Walking forward, and through the tunnel, the blood stains grew more and more, and so did the echo of vibrations and soon the sound of steel clashing against steel. The rhythm took on shape now. It was a heartbeat that belonged to iron, not to flesh.
Or what felt like it, there was no groan or grunt nor any loud noise which usually accompanied a fight with swords, nothing but the constant beating of steel against steel, as if someone was hammering down a piping hot piece of metal. The air tasted faintly of quenched alloy and charcoal, though there was no smoke. Heat lay in layers across their cheeks as if the tunnel wore clothes.
Ludwig raised his finger and placed it on his mouth. Signaling for Misty to be as quiet as possible. He lowered his sword a finger’s width. Making sure that it didn’t reflect any light wantonly.
Misty tightened the slink of her chains so they don’t cause any noise as she nodded to him. She wrapped the loose length twice around the grip and breathed once through the nose to slow her heart. Even the anchor seemed to understand and kept still.
The two walked slowly ahead, bypassing what looked like a pile of mangled bodies. Some human, clearely from their clothing, soldiers of the empire. And an occasional cleric here and there. Then soon, paladins. Their tabards were torn in long tidy rents as if a careful hand had cut them after the killing. Sigils were scuffed to anonymity. Belts still held little things men kept close, ribbons, coins rubbed smooth, a carved bone charm for luck that had not changed a thing.
But those weren’t the more attention drawing bodies, but the other creatures mixed with them, faceless bodies with nothing but a circular maw for a mouth, and too many limbs to be anything close to natural, limbs that grew from their sides and backs. Arms and legs. Nails that were not nails but thorns. Skin the color of someone’s breath held too long. All dead, or dying, twitching here and there, but none capable of movement. Their flesh moved like sacks where something had memorized the idea of life poorly. The moans that tried to form stayed trapped inside. The floor around them was sticky with black and red.
All dead, or dying, twitching here and there, but none capable of movement. Misty kept her face forward and her jaw tight, but the hand on the chain paled a shade. Ludwig counted without counting, not to tally, but to let the mind have work so it did not meddle with the hands. He stepped where the blood was thin. He let none of it touch his boots if he could manage it.
Soon, Ludwig arrived to a clearing, where the sound of the hammering was far louder than before. The tunnel opened into a broad chamber propped with thick, ancient ribs of stone and fossil wood. Heat moved in slow waves against the skin, the kind that made breath feel heavier. The light was not torchlight. It was the color of worked metal, a pulsing glow that swelled and settled with each strike. Shadows along the walls paced in long measured arcs, returning to the same places like obedient dogs.

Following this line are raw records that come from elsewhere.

(* ===== verification/Prelude.v ===== *)
(** * OpenRung VPN: a verification of its Go core

    OpenRung is a censorship-circumvention VPN.  Volunteers and the foundation
    run relays; a broker keeps the directory of live relays and serves signed
    pages of it; clients discover a page, rank the relays and connect to one,
    directly, through a NAT hole punched with the relay's help, or over a CDN
    front to a WSS sidecar beside the relay, for which the broker issues
    single-use tickets.

    The development follows that path.  Every file models source files under
    src/libs or src/core and names them in its own header; definitions keep the
    source's names.

    ** Files

    - [Prelude] (this file): 64-bit integers, instants and durations, results
      and their [let?] notation, iteration over Go maps in any order
      ([MapRange]), strings as bytes, sorting, tactics and shared lemmas.
    - [Codec], [GoTime], [Netip]: what the code uses of Go's standard library:
      base64 (URL and standard), decimal integers, splitting and joining, RFC
      3339 and the calendar, IP addresses and prefixes.
    - [PunchBreaker]: connectcore/punchbreaker.go, the circuit breaker that
      decides whether a relay may be punched again.
    - [Directory]: brokerapi/relay_schema.go and the client's choice of
      candidates (connectcore/helpers.go, client/selector.go, ranker.go).
    - [Fronts]: wsscore/front.go, canonical CDN fronts.
    - [Ladder]: connectcore/engine.go, wss.go and punch.go: one pass over the
      candidates, in a monad of observable events against an environment that
      may answer anything.
    - [Ticket], [Replay], [Sidecar], [Admission]: internal/wssbridge: tickets,
      the durable journal of spent tickets, the sidecar's request handler and
      per-source accounting, and their composition.
    - [RelayIdentity]: internal/relay: identity and WSS capability proofs.
    - [Ranking], [BrokerStore]: internal/broker/ranking.go and store.go: the
      order of the directory and the in-memory store.
    - [Registration], [BrokerServer]: internal/broker/clientip.go,
      registration_cap.go, relayledger.go, server.go and wss_ticket.go: who a
      request comes from, the budget of new identities, the ledger of known
      ones, the registration, heartbeat and ticket handlers.
    - [SignedList]: internal/broker/signing.go, inventory.go and the list
      handlers, and brokerapi/signing.go: what the broker signs and what the
      client accepts.
    - [Telemetry]: internal/broker/telemetry.go: ingestion of client telemetry,
      its attestation and the bounded JSONL sink.
    - [Discovery]: brokerapi/types.go, url.go, relay.go, azure_tls.go: the
      client's race over broker fronts.
    - [Outbox], [ClientTelemetry]: connectcore/clienttelemetry/outbox.go,
      manager.go, host.go and brokerapi/telemetry.go: the client's telemetry
      queue on disk, and the session manager that fills and drains it.
    - [RateLimit]: the token buckets of internal/broker/ratelimit.go, of
      punchcore/reflector.go and of internal/tunnel/punch.go.
    - [Punch]: src/libs/punchcore: the candidates, the datagrams, the reflector
      and the attempt of NAT hole punching.
    - [Tunnel]: internal/tunnel: frames, the port allocator, and the hub of the
      reverse tunnel as a machine.
    - [PunchHub]: internal/tunnel/punch.go and internal/punch/session.go: the
      hub's rendezvous and the sessions of the two peers.
    - [OsProxy]: the engine's use of the system proxy (connectcore/engine.go)
      over the Windows controller (internal/proxymode) and the saved snapshot.
    - [Lifecycle]: connectcore/engine.go: the API calls and the goroutine of
      every connection, as one machine.
    - [Monitor]: connectcore/monitor.go, network.go, mobile.go: network epochs,
      health probing, recovery budgets and waits for the network.
    - [Recovery]: connectcore/monitor.go ([supervise], [reladder]) and engine.go
      ([connectFlow]): what the supervisor makes of a loss, and the candidates
      of a connect or a recovery.
    - [RelayConfig], [RelayEngine]: internal/relayruntime/engine/engine.go with
      relayruntime's config.go, probe.go and broker.go: the postures and the
      validation of a relay's configuration, and the engine that runs it: its
      identity, its transport, its sessions and their supervisor, as a program
      over the answers of the network that leaves a trace of effects.
    - [RelayBroker]: the composition of the relay engine with the broker's
      registration handler.
    - [RelayLifecycle]: the same engine's Start, Stop, UpdateConfig and identity
      preparation, interleaved by their critical sections.
    - [HubProbe]: internal/tunnel/probe.go: the hub's reachability prober, with
      its composition with the relay's probe.
    - [SingBox]: connectcore/client/singbox_config.go and
      singbox_split_tunnel.go, with the mobile host's part of its input
      (connectcore/mobile.go): the document the client gives to sing-box, and
      what its DNS and routing rules mean.
    - [Classify]: wsscore/failure.go and winsock.go,
      connectcore/clienttelemetry/classify.go: the taxonomies of failures over
      Go's error trees.
    - [Runner]: connectcore/client/engine.go and tunnelruntime.go: the tunnel
      process: what it leaves in its log, how it is stopped, and its
      configuration file.
    - [WSSClient]: wsscore/client.go, lifecycle.go, sessionend.go,
      websocket_conn.go: the options, the byte stream, the idle guard and the
      end of a client's WSS session.
    - [EventHub], [CoreApi]: src/core: sse.go, server.go, api.go, netwatch.go,
      tun_conflict.go, with connectcore's mode.go and dns.go: the desktop core
      behind the application: its event stream, and its loopback API with the
      settings, the watchdog and the monitor of the physical network.

    ** How code became definitions

    Pure functions are functions; a method of a mutex-protected object is a
    function on its state, so that concurrent calls are interleavings of such
    steps; errors are [result] or [option] values; a panic is an error value.
    A goroutine protocol (the sidecar's requests, the discovery race, the
    hub's tunnels, the waiting punch requests, the connections of the client
    engine) is a machine whose events the scheduler orders, and the theorems
    quantify over every admissible order.  [time.Time] is nanoseconds since the Unix epoch,
    [int] and [int64] are integers with their wrap-around written where the
    code adds.  Map iteration order, random bytes, clocks, network and disk
    answers are arguments.

    Interfaces are type classes or records: [MapRange] for map iteration,
    [GoSort] for package sort, [Float64] for floating point (instantiated with
    exact rationals where a claim needs arithmetic), [ProofVerifier] between the
    store and the proofs of package relay, [ReplayStore] between the sidecar
    and the journal, [ListJSON] between the broker's and the client's JSON,
    [EventJSON] between the outbox and its file, [OSProxy] and [SnapshotStore]
    between the engine and the system proxy, [Registry] below the Windows
    controller, [RouteEngine] and [DNSEngine] for the documented meaning of
    sing-box's rules, and [Errnos] for the error numbers of a platform.
    Ed25519, SHA-256, encoding/json, net/url and Unicode case mapping are
    parameters; a theorem that relies on them says so in a hypothesis (a
    signature verifies, a decoder inverts its encoder), and its witness
    instantiates them.

    ** What is shown

    - A ticket is spent once: no sequence of crashes, power losses and I/O
      errors makes the journal grant it twice, unless a power loss undoes a
      compaction that stopped between its rename and its directory sync, which
      is exhibited ([Replay]); the assembled sidecar never opens two sessions
      for one ticket while none does ([Admission]); its slots
      and per-source counts balance in every interleaving ([Sidecar]); a ticket
      the broker issues is for a live relay and its own front, within the
      lease, and is accepted by that relay's sidecar ([BrokerServer],
      [Ticket]).
    - A registration is what the relay's owner signed ([RelayIdentity]),
      changes exactly the rows of its endpoint ([BrokerStore]), respects
      credentials and budgets, and leaves nothing behind when refused
      ([Registration], [BrokerServer]).
    - The directory a client accepts is one the broker produced at most 35
      minutes before for that very request, and conversely every page the
      broker serves is accepted ([SignedList]); discovery ends, returns only
      verified pages, and uses the unauthenticated front last, but for a front the
      user put before the others ([Discovery]).
    - Telemetry is attributed only to relays the broker vouches for, cannot
      exhaust the broker, and never stores which applications a client used
      ([Telemetry]).  On the client it is queued in order, imported durably,
      uploaded in batches no check on the way refuses, each event once, and
      every flush ends ([Outbox], [ClientTelemetry]); two ways to lose an event
      are exhibited there.
    - The limiters grant a source its burst and rate and no more ([RateLimit]).
    - Punching: an attempt probes only what its policy admits, at a bounded
      rate, and believes only packets with the session's token; the reflector
      neither amplifies nor misreports ([Punch]); a granted punch gives both
      peers the same secret, and the relay's probes go where [PunchHub] says,
      which includes, through a hole exhibited there, any address a client
      cares to list.
    - The hub's ports, registry and client slots balance in every interleaving,
      an old session does not displace a newer one except by overtaking its
      installation, which is exhibited, and a relay's identity proof survives
      the hub ([Tunnel]).
    - Sessions of the client engine never interleave, a user's disconnect wins
      against the connection, and every cancelled connection ends
      ([Lifecycle]).  The system proxy is put back at the end of a session and
      after a crash, except in two situations that are exhibited ([OsProxy]).
    - A failover needs evidence, no change of network is lost on the way to the
      supervisor, and a mobile wait is bounded by its budget ([Monitor]); a
      recovery stays within the user's target, retries the lost relay last, and
      does not blame a relay for its CDN front ([Recovery]).
    - A foundation relay never speaks to a hub, an automatic relay registers
      directly only where a probe just succeeded, a relay says it is online
      only as what its broker or its hub accepted, gives up its processes,
      listeners and hub clients before it takes new ones, and keeps one identity
      ([RelayEngine]); what it signs its broker accepts where the operator's
      choices are within the broker's limits, and what the broker answers passes
      its checks ([RelayBroker]).  One supervisor owns the engine in every
      interleaving of calls and runs the configuration installed last, and a
      second Stop can leave a stale phase, which is exhibited
      ([RelayLifecycle]); a probe that succeeds reached the relay that asked for
      it ([HubProbe]).
    - Every document the client builds declares what its rules name, hijacks
      DNS, and keeps every flow but the bypassed ones in the tunnel; in the
      DNS shape of the mobile clients it fails over between resolvers in order,
      in the desktop's it asks the first one ([SingBox]).
    - A failure is reported under one of finitely many tokens, the same one on
      every platform; the transport's reaches telemetry unchanged, and of bare
      error numbers the two taxonomies name eight alike and the others apart,
      as declared; no text of a crash or a handshake leaves the device
      ([Classify], [Runner]).  The removal of a run's configuration is asked for
      before a stop succeeds or an exit is reported, a requested exit is no
      error, and every stop returns ([Runner]).
    - A WSS session ends for a true and stable reason, its stream is the
      concatenation of the peer's messages, and a guard ends it only when it is
      unused ([WSSClient]).
    - Who does not hold the desktop core's token learns and changes nothing; its
      settings outlive the process, unless two posts of the mode overlap, which
      is exhibited, and its network state depends on the physical adapters alone
      ([CoreApi]).  The event stream shows the engine's newest state last and
      loses no line between replay and stream, but can send one twice, and a
      client that was too slow can be left with an old state ([EventHub]).
    - The ladder never runs two tunnels, leaks nothing, reports every failed
      rung once and talks only to the endpoints it may ([Ladder]); ranking and
      filtering permute and select, nothing else ([Directory]); the punch
      breaker opens and backs off as documented ([PunchBreaker]).

    ** Bounds and fuel

    Loops over data are structural.  [Netip.parseGroups] has the fuel 8, one
    round per group of an address.  The race needs no fuel: it consumes a
    schedule, and [Discovery.race_settles] bounds the schedule it needs by 2n-1
    events.  The drains of [ClientTelemetry.Flush] take 502 rounds at most
    ([ClientTelemetry.flush_ends]).  Histories in [Replay], [BrokerStore], [Registration] and [Sidecar]
    are lists of operations of any length, as are the runs of the hub and of
    the coordinator; discovery has the four rounds of the code, and an attempt
    consumes the rounds it is given, returning at the first past its deadline.
    The runs of [Lifecycle] are event lists of any length, where a cancelled
    goroutine has at most 16 steps left; the loops of [Monitor] and [Recovery]
    consume the sweeps, wake-ups and passes they are given, and the loops of
    [RelayEngine] the ticks and rounds; a probe has the three attempts of the
    code, a registration its three tries.

    ** Not modelled

    The WinUI application (src/app), the desktop core's process, HTTP server and
    Windows adapter calls, sing-box itself,
    the TLS transports and CDN-specific dialing, QUIC and yamux sessions and the
    bridges over them, the Postgres stores and queries, the admin dashboard,
    GeoIP lookups, the macOS proxy controller, command line programs and
    logging.  These are input and output, third-party code or presentation. *)
From stdpp Require Import base decidable list list_numbers gmap strings sorting.
From Stdlib Require Import ZArith Lia.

He edged forward and looked in.
The hammer fell again. The sound was clean and final, not frantic, not wild, but the patient rhythm of someone who knew exactly how long the arm should travel and how much weight the wrist should carry.
Ludwig’s face emptied of color. The amulet at his throat cooled like a hand to fever. He centered the point of Durandal low, held still, and let the calm bite down on the first surge of anger before it could grow teeth. He did not search the floor for meaning. He did not count the stains. He kept the mind narrow and left the eyes on the glow.
Misty came level with him, her chain drawn short, the anchor’s head cradled in both hands to tame its sway. “Goodness,” slipped out of her before she could close her mouth over it. She swallowed the rest and set her jaw.
The hammer stopped. Not with hesitation, but as if a line had been struck and reached its end. The glow steadied. Heat settled. Dust hung and did not move.
And the figure at the heart of the chamber turned toward them.